28 days of gratitude

I’ve been leaning into my gratitude practice, but sometimes I’ve forgotten and let the simple task of listing one thing per day for which I am grateful for, slide.

What can I say, habits are made to be broken as well as upheld. And the bad habits always seem to be the ones we hold onto. While those habits that can actually benefit us and bring some joy, peace and happiness into our lives, we fuck up!

Gratitude is one of them. Gratitude helps people feel more positive about their lives. It fosters positive emotions as people reflect and savour and relish good experiences and events and relationships.

Gratitude improves people’s health and makes them more satisfied with what they have rather than focusing time and energy and regret on what they do not have.

It’s been proven that being more grateful makes you happier.

Well I could always do with being happier. Everyone could. And that is not to say that I’m not grateful for the life I have, the life I’m living and the people in it. But I could do with a reminder and become more consistent in my appreciation and gratitude.

Hence the next 28 days of gratitude. Holding myself to account in order to re-engage with this positive habit and hold on to happiness.

I want to wring out as much gratitude for each experience and happening and being in my life as I can. As life is a gift but sometimes I forget. So today we begin again.

It’s day one of my gratitude practice.

Today I am grateful for the lie in I managed to have before being woke up.

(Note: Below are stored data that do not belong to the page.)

(** ** The population after supernovas *)

Lemma explosion_step a nid pIds :
  let a' := processNode Math_sqrt a (nid, pIds) in
  (particleIdsToRemove a' = particleIdsToRemove a
   /\ explosionsToProcess a' = explosionsToProcess a)
  \/ (particleIdsToRemove a' = particleIdsToRemove a ∪ list_to_set pIds
      /\ explosionsToProcess a' = S (explosionsToProcess a)
      /\ (2 <= length pIds)%nat).
Proof.
  cbv zeta. unfold processNode. destruct (findNode _ _) as [node|]; [|by left].
  set (a1 := if isCorner node then _ else a).
  assert (particleIdsToRemove a1 = particleIdsToRemove a
          /\ explosionsToProcess a1 = explosionsToProcess a) as [H1 H2].
  { subst a1. destruct (isCorner node); [|done]. split; [apply marks_cornerTorques|].
    clear. revert a. induction pIds as [|pid l IH]; intros a; simpl; [done|].
    rewrite IH. unfold cornerTorque. destruct (findParticle _ _); [|done].
    by destruct (Js.gt _ _). }
  destruct (1 <? length pIds)%nat eqn:El; [|left; by rewrite H1, H2].
  apply Nat.ltb_lt in El.
  destruct (collide_effects node nid pIds a1) as (_ & _ & _ & He).
  destruct ((if (1 <? _)%nat then _ else _).2).
  - destruct He as (_ & _ & -> & ->). right. rewrite H1, H2. split; [done|]. split; [done|lia].
  - destruct He as (_ & _ & -> & ->). left. by rewrite H1, H2.
Qed.

Lemma filter_marked (marked : gset string) : forall u : list ParticleState,
  NoDup (id <$> u) ->
  (forall x, x ∈ marked -> x ∈ id <$> u) ->
  (length (filter (fun p => id p ∉ marked) u) + size marked = length u)%nat.
Proof.
  intros u. revert marked. induction u as [|p u IH]; intros marked Hnd Hsub.
  - assert (marked = ∅) as ->.
    { apply set_eq. intros x. split; [|by intros H%not_elem_of_empty].
      intros Hx. apply Hsub in Hx. by apply elem_of_nil in Hx. }
    by rewrite size_empty.
  - rewrite fmap_cons in Hnd. apply NoDup_cons in Hnd as [Hfresh Hnd].
    destruct (decide (id p ∈ marked)) as [Hin|Hout].
    + rewrite filter_cons_False by (intros H; by apply H).
      assert (filter (fun q => id q ∉ marked) u
              = filter (fun q => id q ∉ marked ∖ {[id p]}) u) as ->.
      { apply filter_iff_on. intros q Hq. rewrite elem_of_difference, elem_of_singleton.
        assert (id q <> id p) as Hne.
        { intros Heq. apply Hfresh. rewrite <- Heq. apply list_elem_of_fmap. by exists q. }
        split; [intros H [? _]; by apply H|intros H ?; by apply H]. }
      pose proof (IH (marked ∖ {[id p]}) Hnd) as Hlen.
      assert (size marked = S (size (marked ∖ {[id p]}))) as ->.
      { rewrite (union_difference_L {[id p]} marked) at 1.
        - rewrite size_union.
          + rewrite size_singleton. lia.
          + intros x Hx [_ Hx']%elem_of_difference. done.
        - by apply singleton_subseteq_l. }
      cbn [length]. rewrite <- Hlen; [lia|].
      intros x Hx. apply elem_of_difference in Hx as [Hx Hne].
      apply Hsub in Hx. rewrite fmap_cons, elem_of_cons in Hx.
      destruct Hx as [ -> |Hx]; [|done]. exfalso. apply Hne. by apply elem_of_singleton.
    + rewrite filter_cons_True by done. cbn [length].
      rewrite <- (IH marked Hnd); [lia|].
      intros x Hx. pose proof (Hsub x Hx) as Hx'. rewrite fmap_cons, elem_of_cons in Hx'.
      destruct Hx' as [ -> |Hx']; done.
Qed.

But I’m not complaining as I was woke up by Miss Ella for a cuddle. I’m grateful for my morning cuddle in bed with my daughter.

I’m grateful today for the hot black fresh brewed coffee that helped me wake up fully and engage with the day.

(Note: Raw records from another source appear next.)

Definition priced_text (e : PricedLine) : str :=
  pl_name e ++ pl_gap e ++ pl_qty e ++ pl_before e
  ++ "@"%char :: pl_after e ++ price_text (pl_int e) (pl_frac e).

Definition priced_ok (e : PricedLine) : Prop :=
  all name_char (pl_name e) /\ Exists non_ws (pl_name e)
  /\ pl_gap e <> [] /\ all is_ws (pl_gap e)
  /\ pl_qty e <> [] /\ all is_digit (pl_qty e)
  /\ (0 < digits_value 0 (pl_qty e))%N
  /\ all is_ws (pl_before e) /\ all is_ws (pl_after e)
  /\ pl_int e <> [] /\ all is_digit (pl_int e)
  /\ all is_digit (pl_frac e)
  /\ (pl_frac e = [] \/ length (pl_frac e) = 2%nat).

Definition priced_item (e : PricedLine) : Item :=
  mkItem (trim (pl_name e)) (integer_number (pl_qty e))
         (decimal_number (pl_int e) (pl_frac e)).

(** A plain line: a name, white space and a quantity. *)
Record PlainLine : Type := mkPlainLine {
  ql_name : str;
  ql_gap : str;
  ql_qty : str
}.

Definition plain_text (e : PlainLine) : str :=
  ql_name e ++ ql_gap e ++ ql_qty e.

Definition plain_ok (e : PlainLine) : Prop :=
  all name_char (ql_name e) /\ Exists non_ws (ql_name e)
  /\ ql_gap e <> [] /\ all is_ws (ql_gap e)
  /\ ql_qty e <> [] /\ all is_digit (ql_qty e)
  /\ (0 < digits_value 0 (ql_qty e))%N.

Definition plain_item (e : PlainLine) : Item :=
  mkItem (trim (ql_name e)) (integer_number (ql_qty e)) (Fin 0).

(** The order a row of cells gives, when its text is selected and
    parsed. *)
Definition cells_order (row : Sheet.Row) : option Sheet.OrderData :=
  match Sheet.determineOrderField (Sheet.r_orderField1 row)
          (Sheet.r_orderField2 row) (Sheet.r_orderType row) with
  | Sheet.Threw => None
  | Sheet.Returned rawOrder =>
      if negb (Sheet.truthy rawOrder) then None
      else
        let parseResult := parseOrderItemsEnhanced rawOrder in
        if negb (success parseResult) then None
        else
          Some (Sheet.mkOrderData (Sheet.r_timestamp row) (Sheet.r_name row)
                  (Sheet.r_email row) (Sheet.r_phone row)
                  (Sheet.r_location row) (Sheet.r_room row)
                  (Sheet.r_store row) (items parseResult)
                  (subtotal_of (items parseResult))
                  (calculateDeliveryFee (Sheet.r_store row))
                  (Sheet.r_paymentMethod row) (Sheet.r_gcashRef row)
                  (type parseResult) (Sheet.r_orderType row)
                  (Sheet.orderSource rawOrder (Sheet.r_orderField1 row)))
  end.

Fixpoint orders_of_cells (rows : list Sheet.Row) : list Sheet.OrderData :=
  match rows with
  | [] => []
  | row :: rows' =>
      match cells_order row with
      | Some o => o :: orders_of_cells rows'
      | None => orders_of_cells rows'
      end
  end.

(** A row on which the body of the loop throws: the selector throws, or
    the row gives an order whose store, as a key, names a member of
    [Object.prototype]. *)
Definition row_throws (P : Sheet.Platform) (row : Sheet.Row) : bool :=
  match Sheet.determineOrderField (Sheet.r_orderField1 row)
          (Sheet.r_orderField2 row) (Sheet.r_orderType row) with
  | Sheet.Threw => true
  | Sheet.Returned _ =>
      match cells_order row with
      | Some o => Sheet.inherited (Sheet.to_key P (Sheet.o_store o))
      | None => false
      end
  end.

(** The orders filed under a key of [storeGroups]. *)
Definition under_key (P : Sheet.Platform) (key : str) (o : Sheet.OrderData)
  : bool :=
  str_eqb (Sheet.to_key P (Sheet.o_store o)) key.

(** The sum of a list of whole amounts. *)
Definition total_of (l : list N) : N := fold_right N.add 0%N l.

(** The own properties of an object are not names of the prototype. *)
Definition own_ok (g : Sheet.object) : Prop :=
  forall key l, g key = Some l -> Sheet.inherited key = false.

(** A row of texts, as a row of cells: the time stamp is a date. *)
Definition cells_of (row : Row) : Sheet.Row :=
  Sheet.mkRow (VDate (r_timestamp row)) (VString (r_name row))
    (VString (r_email row)) (VString (r_phone row))
    (VString (r_location row)) (VString (r_room row))
    (VString (r_orderType row)) (VString (r_orderField1 row))
    (VString (r_orderField2 row)) (VString (r_store row))
    (VString (r_paymentMethod row)) (VString (r_gcashRef row)).

Definition cells_of_order (o : OrderData) : Sheet.OrderData :=
  Sheet.mkOrderData (VDate (o_timestamp o)) (VString (o_name o))
    (VString (o_email o)) (VString (o_phone o)) (VString (o_location o))
    (VString (o_room o)) (VString (o_store o)) (o_items o) (o_subtotal o)
    (o_deliveryFee o) (VString (o_paymentMethod o))
    (VString (o_gcashRef o)) (o_orderType o)
    (VString (o_selectedOrderType o)) (o_orderSource o).

(** ** Sample data *)

Definition sample_row : Row :=
  mkRow 0 (lit "Ana") (lit "ana@aup.edu") (lit "0917") (lit "Dorm A")
    (lit "101") (lit "Order") (lit "Burger 2 @80, Fries 1 @45.50")
    (lit "") (lit "AUP Cafeteria") (lit "GCash") (lit "REF1")
    (lit "I agree").

Definition sample_order : OrderDetails :=
  mkOrderDetails 0 (lit "Ana") (lit "ana@aup.edu") (lit "0917")
    (lit "Dorm A") (lit "101")
    [mkItem (lit "Burger") (Fin 2) (Fin 80);
     mkItem (lit "Fries") (Fin 1) (Fin (91 # 2))]
    (Fin (411 # 2)) (Fin 69) (Fin (549 # 2))
    (lit "AUP Cafeteria") (lit "GCash") (lit "REF1")
    (Some itemized) (lit "Order") source_field1.

(** A quantity of 309 digits, and a submission that orders it. *)
Definition huge_quantity : str := repeat "9"%char 309.

Definition huge_row : Row :=
  mkRow 0 (lit "Ana") (lit "ana@aup.edu") (lit "0917") (lit "Dorm A")
    (lit "101") (lit "") (lit "Burger " ++ huge_quantity)
    (lit "") (lit "AUP Cafeteria") (lit "GCash") (lit "REF1")
    (lit "I agree").

(** Three rows of one day: the second has text that neither pattern
    matches, and the rows are not in the order of their time stamps. *)
Definition day_row (t : Z) (who order store : string) : Row :=
  mkRow t (lit who) (lit "student@aup.edu") (lit "0917") (lit "Dorm A")
    (lit "101") (lit "") (lit order) (lit "") (lit store) (lit "COD")
    (lit "") (lit "I agree").

Definition day_rows : list Row :=
  [ day_row 30 "Ana" "Burger 2 @80" "AUP Cafeteria";
    day_row 20 "Ben" "Invalid format here" "Paseo";
    day_row 10 "Cy" "Fries 1" "Mini Stop" ].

I’m grateful to have completed a big application and submitted it today and it helped to have company while completing this work.

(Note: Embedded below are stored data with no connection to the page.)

(** C6.  The testing body does what the training body does, without
    the gradient update.  From the same state both compute the same
    forward pass and loss on the merged batch, add the loss to
    [batch_loss] and the accuracy of the concatenated predictions to
    [batch_accuracy], and bind the same batch locals; the training body
    also clears the gradients, backpropagates and takes an optimiser
    step, the testing body leaves the model and the optimiser as they
    are.  So the whole evaluation pass leaves the parameters unchanged,
    and its sums are the losses and accuracies of its batches, added up
    from zero in loader order. *)
Theorem testing_is_training_without_update c D e b s :
  vars (train_batch c b s) = vars (test_batch c b s)
  /\ deepcaps (test_batch c b s) = deepcaps s
  /\ optimizer (test_batch c b s) = optimizer s
  /\ (let loss := fst (forward_batch c (deepcaps s) b) in
      let g := backward loss (zero_grad (grads (deepcaps s))) in
      grads (deepcaps (train_batch c b s)) = g
      /\ (optimizer (train_batch c b s), params (deepcaps (train_batch c b s)))
         = opt_step (optimizer s) (params (deepcaps s)) g)
  /\ params (deepcaps (snd (test_phase c D e s))) = params (deepcaps s)
  /\ grads (deepcaps (snd (test_phase c D e s))) = grads (deepcaps s)
  /\ optimizer (snd (test_phase c D e s)) = optimizer s
  /\ (let loss := fst (forward_batch c (deepcaps s) b) in
      let bv := snd (forward_batch c (deepcaps s) b) in
      let acc := accuracy_calc (ind bv) (labels_con bv) in
      batch_loss (vars (test_batch c b s))
      = s_add (batch_loss (vars s)) (item loss)
      /\ batch_accuracy (vars (test_batch c b s))
         = s_add (batch_accuracy (vars s)) acc
      /\ last_vars (vars (test_batch c b s)) = Some bv
      /\ batch_loss (vars (train_batch c b s))
         = s_add (batch_loss (vars s)) (item loss)
      /\ batch_accuracy (vars (train_batch c b s))
         = s_add (batch_accuracy (vars s)) acc
      /\ last_vars (vars (train_batch c b s)) = Some bv)
  /\ (let d := mkModel EvalMode (params (deepcaps s)) (grads (deepcaps s)) in
      batch_loss (vars (snd (test_phase c D e s)))
      = fold_left s_add
          (map (fun b' => item (fst (forward_batch c d b'))) (test_loader D e))
          s_zero
      /\ batch_accuracy (vars (snd (test_phase c D e s)))
         = fold_left s_add
             (map (fun b' => let bv := snd (forward_batch c d b') in
                             accuracy_calc (ind bv) (labels_con bv))
                  (test_loader D e))
             s_zero).
Proof.
  split; [apply train_batch_vars|].
  split; [reflexivity|]. split; [reflexivity|].
  split.
  { unfold train_batch, forward_batch. cbn.
    destruct (opt_step _ _ _) as [o' p']. split; reflexivity. }
  destruct (test_phase_frame c D e s) as (Hp & Hg & Ho).
  split; [exact Hp|]. split; [exact Hg|]. split; [exact Ho|].
  split.
  { cbn zeta. rewrite !train_batch_vars. repeat split. }
  cbn zeta. rewrite test_phase_run. cbn [snd emit_ev vars].
  unfold after_test_loop.
  destruct (test_loop_sums c (test_loader D e) 0
              (set_mode EvalMode (reset_counters s))) as [H1 H2].
  split; [exact H1 | exact H2].
Qed.

(** C8.  Running the testing pass a second time, from the state the
    first run left, over the same test batches, gives the same testing
    accuracy and loss and the same accumulated sums; the parameters are
    those the first run started with. *)
Theorem evaluation_is_repeatable c D e s :
  let first := test_phase c D e s in
  let second := test_phase c D e (snd first) in
  fst second = fst first
  /\ batch_loss (vars (snd second)) = batch_loss (vars (snd first))
  /\ batch_accuracy (vars (snd second)) = batch_accuracy (vars (snd first))
  /\ params (deepcaps (snd second)) = params (deepcaps s).
Proof.
  intros first second.
  destruct (test_phase_frame c D e s) as (Hp & _).
  destruct (test_phase_params_only c D e (snd first) s Hp) as (H1 & H2 & H3).
  repeat split; try assumption.
  destruct (test_phase_frame c D e (snd first)) as (Hp2 & _).
  unfold second. now rewrite Hp2.
Qed.

(** C7.  When the testing loader of the epoch ends with batch [b], the
    epoch prints exactly one F1 score, and it is computed over the
    predicted indices of the two branches on [b], concatenated, against
    the merged labels of [b]: the last testing batch alone. *)
Theorem f1_over_final_test_batch c D path e s l b :
  test_loader D e = l ++ [b] ->
  let o := forward EvalMode (params (deepcaps (before_test c D e s)))
                   (b_data b) (b_optic b)
                   (onehot_encode (b_labels b) (num_classes c)) in
  exists s' evs,
    epoch c D path e s = (Val tt, s')
    /\ trace s' = trace s ++ evs
    /\ filter is_f1 evs
       = [EvPrintF1 7 (indices o ++ indices1 o) (b_labels b ++ b_labels b)].
Proof.
  intros Hl o.
  pose proof (test_loop_last_vars c D e (before_test c D e s) l b Hl) as Hbv.
  destruct (epoch_run c D path e s _ Hbv)
    as (s' & pevs & Hrun & Htr & Hpevs & _).
  destruct (before_test_frame c D e s) as (Bt & _).
  exists s'. eexists. split; [exact Hrun|].
  split.
  - rewrite Htr, Bt, <- app_assoc. reflexivity.
  - rewrite !filter_app.
    assert (Hp : filter is_f1 pevs = []).
    { rewrite Hpevs. destruct (graphs_folder c); [|reflexivity].
      destruct (Z.of_nat e mod 5 =? 0); reflexivity. }
    rewrite Hp. destruct (s_lt _ _); reflexivity.
Qed.

Lemma fifth_epoch_test e :
  (Z.of_nat e mod 5 =? 0) = (e mod 5 =? 0)%nat.
Proof.
  change 5 with (Z.of_nat 5). rewrite <- Nat2Z.inj_mod.
  destruct (Nat.eqb_spec (e mod 5) 0) as [H|H].
  - rewrite H. reflexivity.
  - apply Z.eqb_neq. lia.
Qed.

(** C9.  When the testing loader of the epoch ends with batch [b]: if a
    graphs folder is configured and the epoch index is a multiple of 5
    (0 included), the epoch emits the loss and accuracy curves over the
    history lists, which already hold this epoch's values, and then the
    reconstruction plot of the merged batch [b] of the testing pass; if no
    graphs folder is configured, or the index is not a multiple of 5, it
    emits no plot. *)
Theorem plots_every_fifth_epoch c D path e s l b :
  test_loader D e = l ++ [b] ->
  let o := forward EvalMode (params (deepcaps (before_test c D e s)))
                   (b_data b) (b_optic b)
                   (onehot_encode (b_labels b) (num_classes c)) in
  exists s' evs,
    epoch c D path e s = (Val tt, s')
    /\ trace s' = trace s ++ evs
    /\ testing_acc_list (hist s')
       = testing_acc_list (hist s) ++ [test_accuracy c D e s]
    /\ (forall folder,
          graphs_folder c = Some folder -> (e mod 5 = 0)%nat ->
          filter is_plot evs
          = [EvPlotLossAcc folder e
               (training_acc_list (hist s')) (training_loss_list (hist s'))
               (testing_acc_list (hist s')) (testing_loss_list (hist s'));
             EvPlotReconstruction folder e
               (b_data b ++ b_optic b)
               (reconstructed o ++ reconstructed1 o)
               (indices o ++ indices1 o)
               (b_labels b ++ b_labels b)])
    /\ (graphs_folder c = None -> filter is_plot evs = [])
    /\ ((e mod 5 <> 0)%nat -> filter is_plot evs = []).
Proof.
  intros Hl o.
  pose proof (test_loop_last_vars c D e (before_test c D e s) l b Hl) as Hbv.
  destruct (epoch_run c D path e s _ Hbv)
    as (s' & pevs & Hrun & Htr & Hpevs & _ & Hacc & _).
  destruct (before_test_frame c D e s) as (Bt & _).
  exists s'. eexists. split; [exact Hrun|].
  split; [rewrite Htr, Bt, <- app_assoc; reflexivity|].
  split; [exact Hacc|].
  assert (Hf : forall evs, filter is_plot
            ([EvPrintBegin e (get_learning_rate (optimizer s));
              EvPrintTrain e (fst (training_averages c D e s))
                             (snd (training_averages c D e s))]
             ++ [EvPrintTest e (test_accuracy c D e s)
                   (s_div (s_div
                      (batch_loss (vars (after_test_loop c D e
                                           (before_test c D e s))))
                      (batch_idx (vars (after_test_loop c D e
                                           (before_test c D e s))) + 1)) 2);
                 EvPrintF1 7
                   (ind (eval_vars c (params (deepcaps (before_test c D e s)))
                                   (grads (deepcaps (before_test c D e s))) b))
                   (labels_con
                      (eval_vars c (params (deepcaps (before_test c D e s)))
                                 (grads (deepcaps (before_test c D e s))) b))]
             ++ evs
             ++ (if s_lt (best_accuracy (vars s)) (test_accuracy c D e s)
                 then [EvSave path e
                         (state_dict (params (deepcaps (before_test c D e s))));
                       EvPrintSaved e]
                 else []))
          = filter is_plot evs).
  { intros evs. rewrite !filter_app. cbn [filter is_plot app].
    destruct (s_lt _ _); cbn [filter is_plot]; now rewrite app_nil_r. }
  rewrite Hf, Hpevs, fifth_epoch_test. clear Hf.
  repeat split.
  - intros folder Hg He. rewrite Hg, He. reflexivity.
  - intros Hg. rewrite Hg. reflexivity.
  - intros He. apply Nat.eqb_neq in He. rewrite He.
    destruct (graphs_folder c); reflexivity.
Qed.

(** C10.  Whatever [num_classes] and the other arguments of [train] are,
    every F1 score the run prints comes from a metric constructed with
    class count 7. *)
Theorem f1_class_count_is_seven c D fs k preds target :
  In (EvPrintF1 k preds target) (trace (snd (train c D fs))) ->
  k = 7.
Proof.
  intros Hin.
  assert (Hall : Forall f1_over_seven (trace (snd (train c D fs)))).
  { apply f1_invariant. constructor. }
  rewrite Forall_forall in Hall. exact (Hall _ Hin).
Qed.

(** ** No division by zero *)

Lemma no_zero_division_bind {A C} (m : M A) (k : A -> M C) :
  no_zero_division m -> (forall a, no_zero_division (k a)) ->
  no_zero_division (bind m k).
Proof.
  intros Hm Hk s. unfold bind. specialize (Hm s).
  destruct (m s) as [[a|e] s1]; cbn [fst] in *.
  - apply Hk.
  - intros Heq. apply Hm. injection Heq as ->. reflexivity.
Qed.

Lemma no_zero_division_total {A} (m : M A) :
  (forall s, exists a s', m s = (Val a, s')) -> no_zero_division m.
Proof. intros H s. destruct (H s) as (a & s' & ->). discriminate. Qed.

Ltac no_zero_division_step :=
  match goal with
  | |- no_zero_division (bind _ _) =>
      apply no_zero_division_bind; [|intros ?]
  | |- no_zero_division (if ?b then _ else _) => destruct b
  | |- no_zero_division (match ?o with _ => _ end) => destruct o
  | |- no_zero_division (train_phase _ _ _) =>
      apply no_zero_division_total; intros ?;
      rewrite train_phase_run; eauto
  | |- no_zero_division (test_phase _ _ _) =>
      apply no_zero_division_total; intros ?;
      rewrite test_phase_run; eauto
  | |- no_zero_division _ => intros ?; discriminate
  end.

I’m grateful for the time I got to be alone and focus on the tasks I had to complete today and not be distracted or interrupted.

I’m grateful today for the chocolate I managed to stuff into my face after said application was complete and I could rest

I’m grateful to be able to lie in bed now, warm and sleepy and write this gratitude list without having to think too hard about what or who I am grateful for today because I have ample choices to draw upon to share.

What is the Creatrix in Residence of Hadrian’s Wall about?

Well Women’s Walking Workshop, 2020

Inclusion in the Hadrian’s Wall 1900 Festival is open to anyone who wishes to celebrate the 1900 years of the building of Hadrian’s Wall anniversary. There is an official form that needs to be completed and then you get the official seal of approval to begin. Then the event or activity is included on the festivals website.


This is what I wrote in my application, really not knowing what I was going to write when I came to the page:

Activity Description (long version): “The Creative Way is a process of gathering the bones and then breathing life into them”.

Taken from the text, Creatrix: she who makes by Lucy H Pearce, The Creatrix in Residence of Hadrian’s Wall aims to explore two vital components within this project.

The first is to be like a Palaeontologist, digging down into the different social, cultural, political and physical strata of Hadrian’s Wall to unearth the hidden bones of stories yet to be told a round creative women and people of colour. The second it to getting down to the bones of the creative process itself; documenting the magic that happens when an individual decides to accept the invitation to embark on the journey of creativity, into the labyrinth of the bodymind.

“For women poetry is not a luxury. It is a vital necessity of our existence. […] Poetry is the way we help give name to the nameless so it can be thought. The farthest external horizons of our hopes and fears are cobbled by our poems, carved from the rock experiences of our daily lives.” Audre Lorde, Sister Outsider

Running parallel will be a shifting through the bones; the bones of lives from the past, lived lived along Hadrian’s Wall along with the bones of creativity so a more solid and understandable shape will emerge around the process of owning the power to create and transform.

From April, for a year, the Creatrix in Residence of Hadrian’s Wall will claim space and time at different places, sites and events for a minimum of two Wednesdays per month. In addition to these visitations, public walks, workshops and creative events will take place to share stories, practice and the Creative Way.

Activity Description (short version): Creatrix in Residence of Hadrian’s Wall is a experimental, experiential creative project exploring the strata of life, shifting through the bones in connection to the Wall as well as The Creative Way itself.